The size of the subarrays is a trade-off. You can modify how big you want to subarrays by setting the load_factor. The default is set to DEFAULT_LOAD_FACTOR = 1000. The subarray is split when its size is 2*load_factor. There is no perfect value. The ideal value will depend on your use case and may require some experimentation.

SortedSet and SortedHash are implemented using a SortedArray to keep track of the order, and then also use a standard Set and Hash for quick lookups.

Benchmarks

SortedSet is a C extension red-black tree implementation. It is the fastest Ruby implementation of a sorted set that I could find. I used it as a benchmark to compare the performance of SortedContainers.

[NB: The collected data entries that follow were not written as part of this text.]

(* ===== verification/JobService.v ===== *)
(** Leases ([orchestrator/lease.py]), task nodes ([orchestrator/dag.py]) and
    the job service ([services/job_service.py]): persisting a job's tasks with
    cache short-circuits, and rolling a job's status up from its tasks. *)
From S2P Require Import Prelude PyValue Errors Readiness Store Hashing.
From stdpp Require Import options.
Import Errors.

#[local] Open Scope Z_scope.

Module Lease.

(** [timedelta(seconds=n)] in the unit of the clock (microseconds). *)
Definition seconds (n : Z) : Z := n * 1000000.

(** [lease_col IS NULL OR lease_col < now] *)
Definition lease_free (now : Z) (t : Task) : bool :=
  match lease_expires_at t with None => true | Some e => e <? now end.

Definition try_acquire_lease (pk_value worker : string) (ttl_seconds now : Z)
    (extra_where : Task → bool) (rows : list Task) : bool * list Task :=
  let p t := bool_decide (task_id t = pk_value) && lease_free now t && extra_where t in
  let new_expiry := now + seconds ttl_seconds in
  ((row_count p rows =? 1)%nat,
   update_where p (λ t, set_worker_id (set_lease_expires_at t (Some new_expiry)) (Some worker)) rows).

Definition refresh_lease (pk_value worker : string) (ttl_seconds now : Z)
    (rows : list Task) : bool * list Task :=
  let p t := bool_decide (task_id t = pk_value) && bool_decide (worker_id t = Some worker) in
  ((row_count p rows =? 1)%nat,
   update_where p (λ t, set_lease_expires_at t (Some (now + seconds ttl_seconds))) rows).

End Lease.

Module Dag.

Record TaskNode : Type := mkTaskNode {
  n_task_id : string;
  n_kind : string;
  n_inputs_hash : string;
  n_params_hash : string;
  n_depends_on : list string;
  n_gpu_required : bool;
  n_metadata : dict value
}.

(** The document whose content address is the cache key. *)
Definition cache_key_doc (kind inputs_hash params_hash rv : string) : value :=
  VDict [("kind", VStr kind); ("inputs_hash", VStr inputs_hash);
         ("params_hash", VStr params_hash); ("rv", VStr rv)].

Definition cache_key (n : TaskNode) (runtime_version_id : string) : string :=
  content_address (canonical_json
    (cache_key_doc (n_kind n) (n_inputs_hash n) (n_params_hash n) runtime_version_id)).

Definition hash_params (spec : value) : string := content_address (canonical_json spec).
Definition hash_inputs (refs : value) : string := content_address (canonical_json refs).

Definition set_n_task_id (id : string) (n : TaskNode) : TaskNode :=
  mkTaskNode id (n_kind n) (n_inputs_hash n) (n_params_hash n) (n_depends_on n)
    (n_gpu_required n) (n_metadata n).

End Dag.

(** What [artifact_service] and [dataset_service] do on the store when a task's
    outputs are normalised, its artifacts recorded and its derived dataset
    registered. None of them touches the task or job tables; the ones that
    rewrite the outputs object in place return its new value. *)
Record ArtifactServices : Type := mkArtifactServices {
  normalize_task_outputs : Task → value → res exn value;
  record_task_artifacts :
    Task → value → list StageArtifact → res exn (value * list StageArtifact);
  register_derived_dataset :
    Task → value → gmap (string * string) value → res exn (value * gmap (string * string) value)
}.

Module JobService.
Import Dag.

Section with_services.
Context (svc : ArtifactServices).

(** A fresh [Job] row, with the column defaults the flush fills in. *)
Definition create_job (new_id : string) (now : Z) (tenant project recipe : string)
    (spec : option value) (db : Db) : Job * Db :=
  let j := mkJob new_id tenant project recipe spec "pending" false false false now None None None None in
  (j, with_jobs (db_jobs db ++ [j]) db).

Definition find_job (tenant job : string) (db : Db) : res api_error Job :=
  match row_get job_id job (select (λ j, bool_decide (j_tenant_id j = tenant)) (db_jobs db)) with
  | Some j => Ok j
  | None => Err (api_error_init NotFoundError ("Job " +:+ job +:+ " not found") [])
  end.

(** [ORDER BY finished_at DESC LIMIT 1]: the first row no other beats; NULL
    sorts below every timestamp. *)
Definition finished_before (a b : Task) : bool :=
  match t_finished_at a, t_finished_at b with
  | None, Some _ => true
  | Some x, Some y => x <? y
  | _, None => false
  end.

Fixpoint latest_finished (best : option Task) (rows : list Task) : option Task :=
  match rows with
  | [] => best
  | t :: rows =>
      latest_finished
        (match best with
         | None => Some t
         | Some b => if finished_before b t then Some t else Some b
         end) rows
  end.

Definition lookup_cached_task (tenant ck : string) (db : Db) : option Task :=
  latest_finished None
    (select (λ t, bool_decide (t_tenant_id t = tenant) && bool_decide (Store.cache_key t = ck) &&
                  bool_decide (t_status t = "succeeded")) (db_tasks db)).

(** One iteration of the loop of [materialize_dag]: the row for node [n], and
    whether it was a cache hit. *)
Definition materialize_node (tenant job rv : string) (now : Z) (db : Db) (n : TaskNode) : Task * bool :=
  let ck := Dag.cache_key n rv in
  let t := mkTask (n_task_id n) tenant job (n_kind n) (n_inputs_hash n) (n_params_hash n) rv ck
    (Some (n_depends_on n)) (n_gpu_required n) "pending" None None
    (match n_metadata n with [] => None | m => Some (VDict m) end)
    None None None None None now in
  match lookup_cached_task tenant ck db with
  | Some cached => (set_outputs_ref_json (set_t_status t "succeeded") (outputs_ref_json cached), true)
  | None => (t, false)
  end.

Fixpoint materialize_nodes (tenant job rv : string) (now : Z) (db : Db) (nodes : list TaskNode) :
    list (Task * bool) * Db :=
  match nodes with
  | [] => ([], db)
  | n :: nodes =>
      let '(t, hit) := materialize_node tenant job rv now db n in
      let db := with_tasks (db_tasks db ++ [t]) db in
      let '(out, db) := materialize_nodes tenant job rv now db nodes in
      ((t, hit) :: out, db)
  end.

(** The second loop: normalise a cache hit's outputs and record its artifacts. *)
Definition record_cached (t : Task) (db : Db) : res exn (Task * Db) :=
  outputs ← normalize_task_outputs svc t (default (VDict []) (outputs_ref_json t));
  '(outputs, arts) ← record_task_artifacts svc (set_outputs_ref_json t (Some outputs)) outputs
                       (db_artifacts db);
  let t := set_outputs_ref_json t (Some outputs) in
  let db := put_task t db in
  Ok (t, mkDb (db_tasks db) (db_jobs db) arts (db_events db) (db_recons db) (db_other db)).

Fixpoint record_all_cached (ts : list (Task * bool)) (db : Db) : res exn (list Task * Db) :=
  match ts with
  | [] => Ok ([], db)
  | (t, hit) :: ts =>
      if hit : bool then
        '(t, db) ← record_cached t db;
        '(ts, db) ← record_all_cached ts db;
        Ok (t :: ts, db)
      else
        '(ts, db) ← record_all_cached ts db;
        Ok (t :: ts, db)
  end.

Definition materialize_dag (tenant job rv : string) (now : Z) (nodes : list TaskNode) (db : Db) :
    res exn (list Task * Db) :=
  let '(out, db) := materialize_nodes tenant job rv now db nodes in
  record_all_cached out db.

End with_services.

(** ** Job roll-up *)

Definition has_status (s : string) (rows : list Task) : bool :=
  existsb (λ t, bool_decide (t_status t = s)) rows.

(** The status a job takes from a non-empty set of tasks none of which is in
    flight; [None] while one is. *)
Definition rollup (rows : list Task) : option string :=
  if has_status "pending" rows || has_status "running" rows then None
  else if has_status "failed" rows then Some "failed"
  else if has_status "cancelled" rows || has_status "cancelled_dirty" rows then Some "cancelled"
  else Some "succeeded".

(** [for task in rows: if task.status == "failed": ...; break] *)
Definition first_failed (rows : list Task) : option Task :=
  head (select (λ t, bool_decide (t_status t = "failed")) rows).

Definition copy_first_error (rows : list Task) (j : Job) : Job :=
  match first_failed rows with
  | Some t => set_j_error_message (set_j_error_class j (t_error_class t)) (t_error_message t)
  | None => j
  end.

Definition finalize_job_if_ready (now : Z) (job : string) (db : Db) : option Job * Db :=
  let rows := job_tasks job db in
  match rows with
  | [] => (None, db)
  | _ =>
      match rollup rows with
      | None => (None, db)
      | Some new_status =>
          match get_job job db with
          | None => (None, db)
          | Some j =>
              let j := if decide (j_status j = new_status) then j
                       else set_j_finished_at (set_j_status j new_status) (Some now) in
              let j := if decide (new_status = "failed") then copy_first_error rows j else j in
              (Some j, put_job j db)
          end
      end
  end.

Definition cancel_job (tenant job : string) (force : bool) (db : Db) : res api_error (Job * Db) :=
  j ← find_job tenant job db;
  let j := set_cancel_force (set_cancel_requested j true) (force || cancel_force j) in
  Ok (j, put_job j db).

End JobService.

Every test was run 5 times and the average was taken.

You can see that SortedContainers has comparable performance for add and delete, and much better performance for iteration, initialization, and include.

  • MacBook Pro (16-inch, 2019)
  • 2.6 GHz 6-Core Intel Core i7, 16 GB 2667 MHz DDR4
  • Ruby 3.2.2
  • SortedContainers 0.1.0
  • SortedSet 1.0.3

Results (Lower is better)

Installation

Add this line to your application's Gemfile:

gem 'sorted_containers'

And then execute:

bundle install

Or install it yourself as:

gem install sorted_containers

Usage

require 'sorted_containers'

# Create a new SortedArray
list = SortedContainers::SortedArray.new

# Add elements to the list
list << 3
list << 1
list << 2

# Access elements by index
puts list[0] # => 1
puts list[1] # => 2
puts list[2] # => 3

# Access elements by index
puts list.first # => 1
puts list.last # => 3

# Remove elements from the list
list.delete(2)

# Iterate over the list
list.each do |element|
  puts element
end

# Create a new SortedSet
set = SortedContainers::SortedSet.new

# Add elements to the set
set << 3
set << 1
set << 2

# Access elements by index
puts set[0] # => 1
puts set[1] # => 2
puts set[2] # => 3

# Access elements by index
puts set.first # => 1
puts set.last # => 3

# Remove elements from the set
set.delete(2)

# Iterate over the set
set.each do |element|
  puts element
end

# Create a new SortedHash
dict = SortedContainers::SortedHash.new

# Add elements to the dict
dict[3] = 'three'
dict[1] = 'one'
dict[2] = 'two'

# Access elements by key
puts dict[1] # => 'one'
puts dict[2] # => 'two'
puts dict[3] # => 'three'

# Access elements by index
puts dict.first # => [1, 'one']
puts dict.last # => [3, 'three']

# Remove elements from the dict
dict.delete(2)

# Iterate over the dict
dict.each do |key, value|
  puts "#{key}: #{value}"
end

Development

After checking out the repo, run bin/setup to install dependencies. Then, run rake spec to run the tests. You can also run bin/console for an interactive prompt that will allow you to experiment.

To install this gem onto your local machine, run bundle exec rake install. To release a new version, update the version number in version.rb, and then run bundle exec rake release, which will create a git tag for the version, push git commits and the created tag, and push the .gem file to rubygems.org.

Contributing

Bug reports and pull requests are welcome on GitHub at https://github.com/GarrisonJ/sorted_containers. This project is intended to be a safe, welcoming space for collaboration, and contributors are expected to adhere to the code of conduct.

License

The gem is available as open source under the terms of the MIT License.

Code of Conduct

Everyone interacting in the SortedContainers project's codebases, issue trackers, chat rooms and mailing lists is expected to follow the code of conduct.